> **Problem details**
Could you repeat word for word only the lines from the one containing "Definition ledger_path (id" to the last line of the data below?

Stored items
◇ ◇ ◇ ◇

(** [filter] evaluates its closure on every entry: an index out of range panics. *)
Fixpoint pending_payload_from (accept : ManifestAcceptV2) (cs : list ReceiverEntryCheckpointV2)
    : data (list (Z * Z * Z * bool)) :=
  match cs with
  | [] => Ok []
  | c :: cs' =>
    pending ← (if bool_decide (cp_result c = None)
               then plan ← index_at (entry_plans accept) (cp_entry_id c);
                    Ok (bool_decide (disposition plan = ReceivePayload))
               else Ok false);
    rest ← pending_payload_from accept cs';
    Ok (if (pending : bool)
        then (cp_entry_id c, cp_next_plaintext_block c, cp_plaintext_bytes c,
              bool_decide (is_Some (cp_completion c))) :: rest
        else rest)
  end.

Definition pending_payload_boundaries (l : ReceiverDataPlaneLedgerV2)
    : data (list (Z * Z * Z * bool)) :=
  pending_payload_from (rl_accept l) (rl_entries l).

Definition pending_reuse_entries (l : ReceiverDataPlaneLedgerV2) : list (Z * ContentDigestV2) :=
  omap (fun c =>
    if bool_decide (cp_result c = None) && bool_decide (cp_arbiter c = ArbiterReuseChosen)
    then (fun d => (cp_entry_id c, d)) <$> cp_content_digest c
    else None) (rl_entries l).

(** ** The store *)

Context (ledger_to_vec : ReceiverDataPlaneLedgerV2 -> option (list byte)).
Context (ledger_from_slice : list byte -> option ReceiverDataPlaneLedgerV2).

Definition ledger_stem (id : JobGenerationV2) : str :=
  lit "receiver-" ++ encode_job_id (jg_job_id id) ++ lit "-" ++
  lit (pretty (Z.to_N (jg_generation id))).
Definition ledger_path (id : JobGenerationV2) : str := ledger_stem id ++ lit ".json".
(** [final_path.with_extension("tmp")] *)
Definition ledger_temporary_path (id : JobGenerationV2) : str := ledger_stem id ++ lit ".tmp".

◇ ◇ ◇ ◇

> **Exercise solution**
Definition ledger_path (id : JobGenerationV2) : str := ledger_stem id ++ lit ".json".
(** [final_path.with_extension("tmp")] *)
Definition ledger_temporary_path (id : JobGenerationV2) : str := ledger_stem id ++ lit ".tmp".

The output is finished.